More on race & gender in the primary

I don't have anything new to add to the conversation except to ask you to please read and listen to these pieces:

  • Rebecca Walker responds with "The Fence"
    • Young women are not stupid. The idea that young women are too naive to realize the pervasiveness of sexism is an old Second Wave trope used to dismiss and discredit an entire generation, many of whom now support Obama because he doesn't insult them. As a result, there are a few women lining up behind the "feminist" placard, but many more running in the other direction.
  • Democracy Now! with Gloria Steinem & Melissa Harris-Lacewell (you can listen or read the transcript)
    • Yeah, I absolutely agree that electing another president whose path to the White House is basically through either parental or familial connection is an absolute travesty for our democracy. Our democracy should not read—I don’t want my daughter, who’s six now, to go off to high school and read, you know, a story that says Bush, Clinton, Clinton, Bush, Bush, Clinton, Bush, Clinton, Clinton, Bush, Bush, Clinton. I actually absolutely agree that we have to have a deeper bench in American democracy. And that’s part of the reason that I’m a strong supporter of Barack Obama.
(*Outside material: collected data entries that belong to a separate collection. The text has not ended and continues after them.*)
(* ===== verification/Arguments.v ===== *)
(** * The arguments of the program

  [args_sizes_get] and [args_get] of [src/runtime/u_runtime.cxx]: what they leave in the
  memory of the program.  A region of the memory holds the table of pointers, another
  the strings. *)

From S2P Require Import Prelude CInt Isa Memory UModule Machine Encoder LocalTable File SysCalls.
From Stdlib Require Import ZArith Lia.
Local Open Scope Z_scope.

(** ** Strings in a block *)

(** The bytes of a block that two accesses share are the same. *)
Definition same_on (b b' : BLOCK) (i n : Z) : Prop := forall j, i <= j < i + n -> byte_at b' j = byte_at b j.
Definition same_shape (b b' : BLOCK) : Prop := b_size b' = b_size b /\ b_live b' = b_live b.

#[export] Instance same_shape_refl : Reflexive same_shape.
Proof. split; reflexivity. Qed.
#[export] Instance same_shape_trans : Transitive same_shape.
Proof. intros a b c [H1 H2] [H3 H4]. split; congruence. Qed.

Lemma in_block_shape b b' i n : same_shape b b' -> in_block b' i n = in_block b i n.
Proof. intros [H1 H2]. unfold in_block. now rewrite H1, H2. Qed.
Lemma load_same b b' i n : same_shape b b' -> same_on b b' i (Z.of_nat n) -> load n i b' = load n i b.
Proof.
  intros Hs H. unfold load. rewrite (in_block_shape b b' i n Hs). destruct (in_block b i n); [|reflexivity].
  f_equal. now apply le_read_ext.
Qed.
Lemma load_byte b i : b_live b = true -> 0 <= i < b_size b -> load 1 i b = Ok (byte_at b i).
Proof.
  intros Hl Hi. unfold load, in_block. rewrite Hl. destruct (Z.leb_spec 0 i); [|lia]. destruct (Z.leb_spec (i + Z.of_nat 1) (b_size b)); [|lia].
  cbn [andb le_read]. f_equal. lia.
Qed.

(** [l] followed by a zero is at [i]. *)
Definition string_at (b : BLOCK) (i : Z) (l : list Z) : Prop :=
  (forall k c, l !! k = Some c -> byte_at b (i + Z.of_nat k) = c) /\ byte_at b (i + Z.of_nat (length l)) = 0.

Lemma chars_at_run b : b_live b = true -> forall l fuel i, string_at b i l -> Forall (fun c => c <> 0) l ->
  0 <= i -> i + Z.of_nat (length l) < b_size b -> (length l < fuel)%nat -> chars_at fuel b i = Ok l.
Proof.
  intros Hl. induction l as [|c l IH]; intros [|fuel] i [H1 H2] Hz Hi Hr Hf; cbn [length] in *; try lia; cbn [chars_at].
  - rewrite load_byte by (assumption || lia). replace (i + Z.of_nat 0) with i in H2 by lia. now rewrite H2.
  - rewrite load_byte by (assumption || lia). pose proof (H1 O c eq_refl) as Hc. replace (i + Z.of_nat 0) with i in Hc by lia.
    rewrite Hc, bind_ok. apply Forall_cons in Hz as [Hc0 Hz]. destruct (Z.eqb_spec c 0); [contradiction|].
    rewrite (IH fuel (i + 1)); [reflexivity| |exact Hz|lia..]. split.
    + intros k d Hk. specialize (H1 (S k) d Hk). now replace (i + 1 + Z.of_nat k) with (i + Z.of_nat (S k)) by lia.
    + now replace (i + 1 + Z.of_nat (length l)) with (i + Z.of_nat (S (length l))) by lia.
Qed.
Lemma cstr_at_run b i l : b_live b = true -> string_at b i l -> Forall (fun c => c <> 0) l ->
  0 <= i -> i + Z.of_nat (length l) < b_size b -> cstr_at b i = Ok l.
Proof. intros. unfold cstr_at. apply chars_at_run; try assumption. lia. Qed.
Lemma string_at_same b b' i l : same_on b b' i (Z.of_nat (length l) + 1) -> string_at b i l -> string_at b' i l.
Proof.
  intros H [H1 H2]. split.
  - intros k c Hk. rewrite H; [now apply H1|]. apply lookup_lt_Some in Hk. lia.
  - rewrite H; [exact H2 | lia].
Qed.

(** ** Steps on the memory *)
Section Steps.
Context {bd : Build}.

Lemma mem_store_run n i v b m : _mem m = Some b -> b_live b = true -> 0 <= i -> i + Z.of_nat n <= b_size b ->
  mem_store n i v m = Ok (tt, set_mem (le_write i v n b) m).
Proof.
  intros Hm Hl Hi Hn. unfold mem_store. rewrite Hm. cbn [of_option]. rewrite bind_ok. unfold store, in_block. rewrite Hl.
  destruct (Z.leb_spec 0 i); [|lia]. now destruct (Z.leb_spec (i + Z.of_nat n) (b_size b)); [|lia].
Qed.
Lemma copied_string i l b m : _mem m = Some b -> b_live b = true -> 0 <= i -> i + Z.of_nat (length l) <= b_size b ->
  on_mem (fun b => b ← copy_in i l b; mret (tt, b)) m = Ok (tt, set_mem (put_bytes i l b) m).
Proof.
  intros Hm Hl Hi Hn. unfold on_mem. rewrite Hm. cbn [of_option]. rewrite bind_ok. unfold copy_in, in_block. rewrite Hl.
  destruct (Z.leb_spec 0 i); [|lia]. destruct (Z.leb_spec (i + Z.of_nat (length l)) (b_size b)); [|lia]. now destruct l.
Qed.
End Steps.

Lemma set_mem_twice b b' m : set_mem b (set_mem b' m) = set_mem b m.
Proof. reflexivity. Qed.

(** ** The layout of the arguments *)

(** The bytes that the first strings take, with their zeros. *)
Fixpoint args_bytes (args : list (list Z)) : Z :=
  match args with [] => 0 | a :: args => Z.of_nat (length a) + 1 + args_bytes args end.

Lemma args_bytes_nonneg args : 0 <= args_bytes args.
Proof. induction args as [|a args IH]; cbn [args_bytes]; lia. Qed.
Lemma args_bytes_take args k a : args !! k = Some a ->
  args_bytes (take k args) + Z.of_nat (length a) + 1 <= args_bytes args.
Proof.
  revert k. induction args as [|c args IH]; intros [|k] H; try discriminate; cbn [take args_bytes].
  - injection H as ->. pose proof (args_bytes_nonneg args). lia.
  - specialize (IH k H). lia.
Qed.
Lemma total_len_run args : forall n, 0 <= n -> n + args_bytes args < 2 ^ 32 ->
  fold_left (fun n arg => UINT32 (n + (Z.of_nat (length arg) + 1))) args n = n + args_bytes args.
Proof.
  induction args as [|a args IH]; intros n Hn H; cbn [fold_left args_bytes] in *; [lia|].
  pose proof (args_bytes_nonneg args). unfold UINT32. rewrite wrapu_id by (split; lia).
  rewrite IH by lia. lia.
Qed.

(** The table at [p] holds a pointer to each string; they are at [q], one after the other. *)
Definition args_stored (args : list (list Z)) (p q : Z) (b : BLOCK) : Prop :=
  forall k a, args !! k = Some a ->
    load 4 (p + 4 * Z.of_nat k) b = Ok (q + args_bytes (take k args)) /\ string_at b (q + args_bytes (take k args)) a.

(** Room for both, in a block whose offsets are pointers, the table before the strings or after. *)
Record args_room (args : list (list Z)) (p q : Z) (b : BLOCK) : Prop := {
  ar_live : b_live b = true;
  ar_table : 0 <= p /\ p + 4 * Z.of_nat (length args) <= b_size b;
  ar_strings : 0 <= q /\ q + args_bytes args <= b_size b;
  ar_apart : p + 4 * Z.of_nat (length args) <= q \/ q + args_bytes args <= p;
  ar_size : b_size b < 2 ^ 32;
}.

Lemma args_room_shape args p q b b' : same_shape b b' -> args_room args p q b -> args_room args p q b'.
Proof. intros [H1 H2] [A1 A2 A3 A4 A5]. split; rewrite ?H1, ?H2; assumption. Qed.
Lemma args_room_tail a args p q b : args_room (a :: args) p q b ->
  args_room args (p + 4) (q + (Z.of_nat (length a) + 1)) b.
Proof.
  intros [A1 A2 A3 A4 A5]. cbn [length args_bytes] in *. pose proof (args_bytes_nonneg args).
  split; try assumption; lia.
Qed.

(** What writing the arguments leaves alone. *)
Definition args_elsewhere (args : list (list Z)) (p q : Z) (b b' : BLOCK) : Prop :=
  forall j, (j < p \/ p + 4 * Z.of_nat (length args) <= j) -> (j < q \/ q + args_bytes args <= j) -> byte_at b' j = byte_at b j.

(** The three writes of one argument. *)
Definition put_arg (a : list Z) (p q : Z) (b : BLOCK) : BLOCK :=
  le_write (q + Z.of_nat (length a)) 0 1 (put_bytes q a (le_write p q 4 b)).

Lemma put_arg_shape a p q b : same_shape b (put_arg a p q b).
Proof.
  unfold same_shape, put_arg. destruct (le_write_frame (q + Z.of_nat (length a)) 0 1 (put_bytes q a (le_write p q 4 b))) as (-> & -> & _).
  destruct (put_bytes_frame q a (le_write p q 4 b)) as (-> & -> & _). destruct (le_write_frame p q 4 b) as (-> & -> & _). split; reflexivity.
Qed.
Lemma put_arg_other a p q b j : (j < p \/ p + 4 <= j) -> (j < q \/ q + Z.of_nat (length a) + 1 <= j) ->
  byte_at (put_arg a p q b) j = byte_at b j.
Proof.
  intros H1 H2. unfold put_arg. rewrite byte_at_write_other by lia. rewrite byte_at_put_bytes.
  destruct (Z.leb_spec q j), (Z.ltb_spec j (q + Z.of_nat (length a))); cbn [andb]; try lia; apply byte_at_write_other; lia.
Qed.
Lemma put_arg_string a p q b : Forall (in_u 8) a -> string_at (put_arg a p q b) q a.
Proof.
  intros Ha. unfold put_arg. split.
  - intros k c Hk. pose proof (lookup_lt_Some _ _ _ Hk). rewrite byte_at_write_other by lia. rewrite byte_at_put_bytes.
    destruct (Z.leb_spec q (q + Z.of_nat k)), (Z.ltb_spec (q + Z.of_nat k) (q + Z.of_nat (length a))); cbn [andb]; try lia.
    replace (Z.to_nat (q + Z.of_nat k - q)) with k by lia. erewrite nth_lookup_Some by exact Hk.
    apply wrapu_id. now apply (Forall_lookup_1 _ _ _ _ Ha Hk).
  - cbn [le_write]. now rewrite byte_at_set_same.
Qed.
Lemma put_arg_pointer a p q b : b_live b = true -> 0 <= p -> p + 4 <= b_size b -> 0 <= q < 2 ^ 32 ->
  (p + 4 <= q \/ q + Z.of_nat (length a) + 1 <= p) -> load 4 p (put_arg a p q b) = Ok q.
Proof.
  intros Hl Hp Hb Hq Ha. unfold load. rewrite (in_block_shape b _ p 4 (put_arg_shape a p q b)). unfold in_block. rewrite Hl.
  destruct (Z.leb_spec 0 p); [|lia]. destruct (Z.leb_spec (p + Z.of_nat 4) (b_size b)); [|lia]. cbn [andb]. f_equal.
  transitivity (le_read (le_write p q 4 b) p 4); [|rewrite le_read_write_same; apply wrapu_id; split; lia].
  apply le_read_ext. intros j Hj. unfold put_arg. rewrite byte_at_write_other by lia. rewrite byte_at_put_bytes.
  destruct (Z.leb_spec q j), (Z.ltb_spec j (q + Z.of_nat (length a))); cbn [andb]; try lia; reflexivity.
Qed.

(** ** The loop, and the two functions *)
Section Run.
Context {bd : Build} {cb : ConvBuild}.

Lemma put_args_run args : Forall (Forall (in_u 8)) args -> forall P Q i n b m, 0 <= n -> 0 <= Q ->
  _mem m = Some b -> args_room args (P + 4 * i) (Q + n) b ->
  exists b', put_args P Q Q i n args m = Ok (tt, set_mem b' m) /\ same_shape b b' /\
    args_stored args (P + 4 * i) (Q + n) b' /\ args_elsewhere args (P + 4 * i) (Q + n) b b'.
Proof.
  induction args as [|a args IH]; intros Ha P Q i n b m Hn HQ Hm Hr.
  - exists b. split; [|split; [reflexivity|split; [intros k a; now rewrite lookup_nil | intros j _ _; reflexivity]]].
    destruct m; cbn in Hm |- *. unfold set_mem, set_memory. cbn. now rewrite Hm.
  - apply Forall_cons in Ha as [Ha Has]. pose proof (args_room_tail _ _ _ _ _ Hr) as Hr'. destruct Hr as [A1 A2 A3 A4 A5].
    cbn [length args_bytes] in *. pose proof (args_bytes_nonneg args) as Hnn.
    cbn [put_args]. cbv zeta. unfold UINT32. rewrite (wrapu_id 32 (Q + n)) by (split; lia).
    rewrite (bind_run _ _ _ _ _ (mem_store_run 4 (P + 4 * i) (Q + n) b m Hm A1 ltac:(lia) ltac:(lia))).
    destruct (le_write_frame (P + 4 * i) (Q + n) 4 b) as (F1 & F2 & _).
    rewrite (bind_run _ _ _ _ _ (copied_string (Q + n) a (le_write (P + 4 * i) (Q + n) 4 b) (set_mem _ m) eq_refl
      ltac:(now rewrite F2) ltac:(lia) ltac:(rewrite F1; lia))).
    destruct (put_bytes_frame (Q + n) a (le_write (P + 4 * i) (Q + n) 4 b)) as (G1 & G2 & _).
    rewrite (bind_run _ _ _ _ _ (mem_store_run 1 (Q + n + Z.of_nat (length a)) 0 (put_bytes (Q + n) a (le_write (P + 4 * i) (Q + n) 4 b)) (set_mem _ _) eq_refl
      ltac:(now rewrite G2, F2) ltac:(lia) ltac:(rewrite G1, F1; lia))).
    fold (put_arg a (P + 4 * i) (Q + n) b). rewrite !set_mem_twice. rewrite wrapu_id by (split; lia).
    pose proof (put_arg_shape a (P + 4 * i) (Q + n) b) as Hs.
    destruct (IH Has P Q (i + 1) (n + (Z.of_nat (length a) + 1)) (put_arg a (P + 4 * i) (Q + n) b) (set_mem (put_arg a (P + 4 * i) (Q + n) b) m))
      as (b' & H1 & H2 & H3 & H4); [lia | exact HQ | reflexivity| |].
    { replace (P + 4 * (i + 1)) with (P + 4 * i + 4) by lia. replace (Q + (n + (Z.of_nat (length a) + 1))) with (Q + n + (Z.of_nat (length a) + 1)) by lia.
      eapply args_room_shape; [exact Hs | exact Hr']. }
    rewrite set_mem_twice in H1. exists b'. split; [exact H1|]. split; [now transitivity (put_arg a (P + 4 * i) (Q + n) b)|]. split.
    + intros [|k] c Hk; cbn [lookup list_lookup take args_bytes] in *.
      * injection Hk as <-. rewrite !Z.mul_0_r, !Z.add_0_r. split.
        -- rewrite (load_same (put_arg a (P + 4 * i) (Q + n) b) b' (P + 4 * i) 4 H2); [apply put_arg_pointer; (assumption || lia)|].
           intros j Hj. apply H4; lia.
        -- apply (string_at_same (put_arg a (P + 4 * i) (Q + n) b)); [|now apply put_arg_string]. intros j Hj. apply H4; lia.
      * destruct (H3 k c Hk) as [E1 E2]. split.
        -- replace (P + 4 * i + 4 * Z.of_nat (S k)) with (P + 4 * (i + 1) + 4 * Z.of_nat k) by lia. rewrite E1. f_equal. lia.
        -- now replace (Q + n + (Z.of_nat (length a) + 1 + args_bytes (take k args))) with (Q + (n + (Z.of_nat (length a) + 1)) + args_bytes (take k args)) by lia.
    + intros j Hj1 Hj2. cbn [length args_bytes] in *. rewrite H4 by lia. apply put_arg_other; lia.
Qed.

Lemma args_get_run args p q b m : Forall (Forall (in_u 8)) args ->
  Get_base_addr (RUNTIME_Z_BASE_REG 0) m = Ok (p, m) -> Get_base_addr (RUNTIME_Z_BASE_REG 1) m = Ok (q, m) ->
  reg_get I32 (RUNTIME_Z_BASE_REG 1) m = Ok (q, m) -> _mem m = Some b -> args_room args p q b ->
  exists b', sys_args_get args m = Ok (tt, set_mem b' m) /\ same_shape b b' /\ args_stored args p q b' /\ args_elsewhere args p q b b'.
Proof.
  intros Ha Hp Hq Hr Hm Hroom. unfold sys_args_get. rewrite (bind_run _ _ _ _ _ Hp), (bind_run _ _ _ _ _ Hr), (bind_run _ _ _ _ _ Hq).
  pose proof Hroom as [_ _ A3 _ A5]. pose proof (args_bytes_nonneg args). unfold UINT32. rewrite wrapu_id by (split; lia).
  destruct (put_args_run args Ha p q 0 0 b m) as (b' & H1 & H2 & H3 & H4); [lia..|exact Hm | now rewrite Z.mul_0_r, !Z.add_0_r |].
  rewrite Z.mul_0_r, !Z.add_0_r in H3, H4. now exists b'.
Qed.

Lemma args_sizes_get_run args p q b m :
  Get_base_addr (RUNTIME_Z_BASE_REG 0) m = Ok (p, m) -> Get_base_addr (RUNTIME_Z_BASE_REG 1) m = Ok (q, m) ->
  _mem m = Some b -> b_live b = true -> 0 <= p -> p + 4 <= b_size b -> 0 <= q -> q + 4 <= b_size b -> (p + 4 <= q \/ q + 4 <= p) ->
  Z.of_nat (length args) < 2 ^ 32 -> args_bytes args < 2 ^ 32 ->
  exists b', sys_args_sizes_get args m = Ok (tt, set_mem b' m) /\ same_shape b b' /\
    load 4 p b' = Ok (Z.of_nat (length args)) /\ load 4 q b' = Ok (args_bytes args).
Proof.
  intros Hp Hq Hm Hl P0 P1 Q0 Q1 Hd Hn Hb. unfold sys_args_sizes_get.
  rewrite (bind_run _ _ _ _ _ Hp), (bind_run _ _ _ _ _ Hq). cbv zeta. rewrite total_len_run by lia.
  unfold UINT32. rewrite wrapu_id by (split; lia).
  rewrite (bind_run _ _ _ _ _ (mem_store_run 4 p _ b m Hm Hl P0 P1)).
  destruct (le_write_frame p (Z.of_nat (length args)) 4 b) as (F1 & F2 & _).
  rewrite (mem_store_run 4 q _ (le_write p (Z.of_nat (length args)) 4 b) (set_mem _ m) eq_refl) by (rewrite ?F1, ?F2; assumption).
  rewrite set_mem_twice. set (b1 := le_write p _ 4 b) in *. exists (le_write q (0 + args_bytes args) 4 b1). split; [reflexivity|].
  destruct (le_write_frame q (0 + args_bytes args) 4 b1) as (G1 & G2 & _). split; [split; congruence|].
  assert (forall i, 0 <= i -> i + 4 <= b_size b -> in_block (le_write q (0 + args_bytes args) 4 b1) i 4 = true) as Hin.
  { intros i H0 H1. unfold in_block. rewrite G1, G2, F1, F2, Hl. cbn [andb]. destruct (Z.leb_spec 0 i); [|lia]. now destruct (Z.leb_spec (i + Z.of_nat 4) (b_size b)); [|lia]. }
  unfold load. rewrite !Hin by assumption. pose proof (args_bytes_nonneg args). split; f_equal.
  - rewrite le_read_write_other by lia. unfold b1. rewrite le_read_write_same. apply wrapu_id. split; lia.
  - rewrite le_read_write_same. apply wrapu_id. split; lia.
Qed.
End Run.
      This is not, I think, the moment to suggest that one is owed the presidency, that there is kind of a natural line of succession. I think that’s exactly what we don’t want in this country. What we need is a real conversation with people who are willing to be honest about sort of all of the elements of who we are as people: our citizenship, our race, our gender.
  • Patricia Williams tells us "I'm a black woman. This is my dream."
    • There's a cliché in the American civil rights community: if you're a member of a stigmatised group, you have to be twice as good as everyone else to accomplish half as much. Clinton and Obama have been tested by fire; neither rose to this level of national importance because anyone gave them a pass.

    • Yet I pray that we Americans can resist the vicious, vacuous, mudslinging mire of malapropisms from which the Bush presidency loped to power. This is an extraordinary moment in American history: we have our first serious black and female presidential candidates and they are, indeed, twice as good as their nearest contenders. I hope that the two of them, in whatever order, will become running mates by November. They must not fall prey to those who would love to see them played against each other in the scramble to be top dog.
Williams' last comment strikes close to what is inside a lot of our hearts. Our dream ticket. In any order. Obama-Clinton, Clinton-Obama. Gawd, the thought makes me shiver.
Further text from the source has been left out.